Kit Juckes of the Société Générale sums it to a diminished US advantage versus other economies. “The dollar cycle has turned because real yields have collapsed, in absolute and relative terms,” he noted.
In a note last week UBS analysts see a continuance of the dollar’s fall, at least until the votes are in. They noted: “We expect the currency to be undermined by an ebbing of safe-haven flows, a reduction in the U.S. rate advantage, and political uncertainty ahead of the November presidential election.”
The Stock Market, Precious Metals Emerge
Some markets capitalized on the dollar’s fall. The US stock market erased its losses from earlier this year with a remarkable bull run. Both the S&P 500 and the Nasdaq have hit record highs despite the economic slowdown.

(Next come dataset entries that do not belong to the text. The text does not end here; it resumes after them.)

(** * A model of the Apple TV weather application (js/main.js)

    The application is one class, [AppleTVWeatherApp], whose methods mutate
    the fields of [this] and talk to the browser: the DOM, [localStorage],
    [fetch], timers, the console and the charting library.  The model
    below is a shallow embedding:

    - the fields of [this] form the record [App];
    - the browser forms the record [Browser]; the page's markup is not part
      of the sources, so the document is a parameter of every statement;
    - a method is a function in the monad [M], which threads the pair of
      both records and may end in a thrown [Error].  As in JavaScript, what
      was written before a [throw] stays written;
    - an asynchronous method is cut at its [await]s into the pieces that
      run to completion one after the other;
    - the runs of the program are the sequences of [Event]s the browser
      delivers after [DOMContentLoaded].

    Modelling decisions about the browser, all in the first part of the
    file: an element is referred to by its position in the document
    ([nat]); the calls [focus()], [blur()], [scrollIntoView()], the
    console and the network are recorded in a trace ([effects]) and not
    interpreted; text written to the page is kept as the template it was
    built from ([Text]), since the formatting of JavaScript numbers is not
    modelled; the [<br>] that [showError] inserts is omitted, no selector
    of the program can see it.  A response is an [hourly] record of
    arrays of any length whose entries are numbers or [null] ([Value]);
    reading past the end of an array yields [undefined] ([None]). *)

From stdpp Require Import base list strings gmap sorting.
From Stdlib Require Import ZArith QArith Lia Lqa.
Close Scope Q_scope.

(** ** JavaScript values and array primitives *)

Module Js.

(** [arr[i]] for an integer [i]: [undefined] outside of the array. *)
Definition index {A} (arr : list A) (i : Z) : option A :=
  if (i <? 0)%Z then None else arr !! Z.to_nat i.

(** [Array.prototype.slice(start, end)], relative indices included. *)
Definition slice {A} (arr : list A) (start end_ : Z) : list A :=
  let len := Z.of_nat (length arr) in
  let k := if (start <? 0)%Z then Z.max (len + start) 0 else Z.min start len in
  let final := if (end_ <? 0)%Z then Z.max (len + end_) 0 else Z.min end_ len in
  take (Z.to_nat (final - k)) (drop (Z.to_nat k) arr).

(** [arr.slice(start)]: the end defaults to the length. *)
Definition slice_from {A} (arr : list A) (start : Z) : list A :=
  slice arr start (Z.of_nat (length arr)).

(** [v || d] for [v] a string or [null]: [null] and [''] are falsy. *)
Definition or_default (v : option string) (d : string) : string :=
  match v with
  | Some s => if decide (s = "") then d else s
  | None => d
  end.

(** [String(v)] for [v] a string or [undefined]. *)
Definition to_string (v : option string) : string :=
  match v with Some s => s | None => "undefined" end.

(** The property names every object inherits from [Object.prototype]. *)
Definition object_prototype_keys : list string :=
  [ "constructor"; "toString"; "toLocaleString"; "valueOf";
    "hasOwnProperty"; "isPrototypeOf"; "propertyIsEnumerable";
    "__proto__"; "__defineGetter__"; "__defineSetter__";
    "__lookupGetter__"; "__lookupSetter__" ].

End Js.

(** ** Data *)

(** An entry of an array of the response: a number, or [null] where the
    provider has no value for the hour. *)
Inductive Value :=
| Num (q : Q)
| Null.

(** Text shown on the page, as the template string that produced it; the
    value is [None] for [undefined]. *)
Inductive Text :=
| TLit (s : string)
| TNumber (v : option Value)      (* `${v}` *)
| TRounded (v : option Value)     (* `${Math.round(v)}` *)
| TInheritedName (key : string)   (* the [name] of Object.prototype[key] *)
| TCat (a b : Text).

Precious metals also hit records highs, with gold breaching the $2,000 per ounce barrier. With investors avoiding dollars due to the volatility, they turned to metals instead. And with the lessening of the dollar’s value, gold and silver became more affordable. Platinum and palladium are also making inroads as the investments to beat.

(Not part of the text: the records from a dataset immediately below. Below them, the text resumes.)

(** * pbix_to_pbit: the conversion pipeline of [converter.py]

    A shallow embedding of the orchestration code of [src/converter.py]:
    the text helpers it relies on ([re.search], [str.strip], [in]), the
    pure path algebra of [pathlib], the per-file pipeline
    ([process_pbix_file] and the functions it calls) and the batch loop of
    [main] with its progress accounting.

    The program talks to its platform (file system, child processes, the
    clock): the platform is the type class [World], whose answers may
    depend on everything the program has done so far.  A run is the list
    of events the program emits, in order. *)

From Stdlib Require Import String Ascii List ZArith Bool Lia QArith Qround.
From Stdlib Require Import DecimalString.
Import ListNotations.

Local Open Scope list_scope.
Local Open Scope Z_scope.

(** ** Python text primitives

    A [str] is modelled as a [string] of one-byte characters, read as the
    code points 0..255. *)

Module PyStr.

Definition code (c : ascii) : N := N_of_ascii c.

(** [str.isspace] on the code points below 256: TAB..CR, FS..US, SPACE,
    NEL (0x85) and NBSP (0xA0). *)
Definition isspace (c : ascii) : bool :=
  let n := code c in
  (((9 <=? n) && (n <=? 13)) || ((28 <=? n) && (n <=? 32))
   || (n =? 133) || (n =? 160))%N.

Fixpoint lstrip (s : string) : string :=
  match s with
  | EmptyString => EmptyString
  | String c s' => if isspace c then lstrip s' else s
  end.

Fixpoint rstrip (s : string) : string :=
  match s with
  | EmptyString => EmptyString
  | String c s' =>
      match rstrip s' with
      | EmptyString => if isspace c then EmptyString else String c EmptyString
      | r => String c r
      end
  end.

(** [s.strip()] *)
Definition strip (s : string) : string := rstrip (lstrip s).

(** Truthiness of a [str]: [if s:] holds for the non-empty ones. *)
Definition truthy (s : string) : bool :=
  match s with EmptyString => false | String _ _ => true end.

Fixpoint startswith (p s : string) : bool :=
  match p, s with
  | EmptyString, _ => true
  | String a p', String b s' => Ascii.eqb a b && startswith p' s'
  | String _ _, EmptyString => false
  end.

(** [needle in hay] *)
Fixpoint contains (needle hay : string) : bool :=
  startswith needle hay
  || match hay with
     | EmptyString => false
     | String _ hay' => contains needle hay'
     end.

(** [sep.join(items)] *)
Fixpoint join (sep : string) (items : list string) : string :=
  match items with
  | [] => EmptyString
  | [x] => x
  | x :: rest => (x ++ sep ++ join sep rest)%string
  end.

(** [s * n] *)
Fixpoint repeat (s : string) (n : nat) : string :=
  match n with
  | O => EmptyString
  | S n' => (s ++ repeat s n')%string
  end.

(** Lower-casing as [re.IGNORECASE] applies it to a candidate character
    before comparing it with an ASCII letter of the pattern: only A..Z
    fold onto a..z (the other upper-case letters below 256 fold onto
    letters above 127, which no character of an ASCII pattern equals). *)
Definition lower (c : ascii) : ascii :=
  let n := code c in
  if ((65 <=? n) && (n <=? 90))%N then ascii_of_N (n + 32) else c.

Definition newline : ascii := ascii_of_N 10.

End PyStr.

(** ** The regular expression of [parse_pbit_output]

    The pattern of [re.search] there is the literal text
    [PBIT file written to: ] followed by one greedy group of any
    characters other than the line feed, searched with [re.IGNORECASE].
    [re.search] returns the leftmost match; the function below returns
    its group 1. *)

Module Re.
(* ===== verification/_CoqProject ===== *)
-Q . S2P
Prelude.v
RustStr.v
Json.v
RequestTypes.v
Scan.v
Parser.v
ParserFacts.v
Dispatch.v
RequestLimits.v
EdgeOntology.v
Conflict.v
Plan.v
Ident.v
Rounding.v
Float.v
Score.v
UnitScore.v
Weights.v
Distance.v
Fusion.v
FusionFacts.v
WeightedFacts.v
Archive.v
Merge.v
MergeEntity.v
MergeEdge.v
ThreeWay.v
Wire.v
WireCodec.v
WireFacts.v
WireDecode.v
WireGate.v
LionVec.v
LionRights.v
LionRevocation.v
LionRevocationFacts.v
LionMemory.v
LionWorkflow.v
LionWorkflowRun.v
LionState.v
LionStep.v
LionStepFacts.v
LionKernelFacts.v
LionSafety.v
CapabilityManager.v
CapabilitySpec.v
CapabilityFacts.v
DurableTypes.v
DurableCodec.v
DurableCodecLaws.v
DurablePermission.v
DurablePermissionFacts.v
DurableRights.v
DurableEnvelope.v
DurableIssue.v
DurableDelegate.v
DurableExamples.v
Records.v
ChangeOps.v
InvertFacts.v
InvertProof.v
Reinvert.v
Ndjson.v
QueryAst.v
Gql.v
QuerySql.v
SqlText.v
SqlAlike.v
SqlSafety.v
SqlClauses.v
QueryPage.v
Sparql.v
Fold.v
Anchor.v
Selector.v
SelectorTree.v
SelectorCategory.v
SelectorFacts.v
SelectorRun.v
Objective.v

The Dollar Gets a Credibility Hit
Standard Bank’s Steven Barrow says that the dollar usually works better in a crisis. The unique global situation caused by the pandemic contributed to its present struggles. The economic and political uncertainties going to the elections pose a “crash risk.” This risk is more common with emerging market currencies instead of the greenback. Barrow added that recent Fed measures reduced the US rate premium compared to others. If you factor in an election marred with delays or fraud, this wounds the US’s credibility further.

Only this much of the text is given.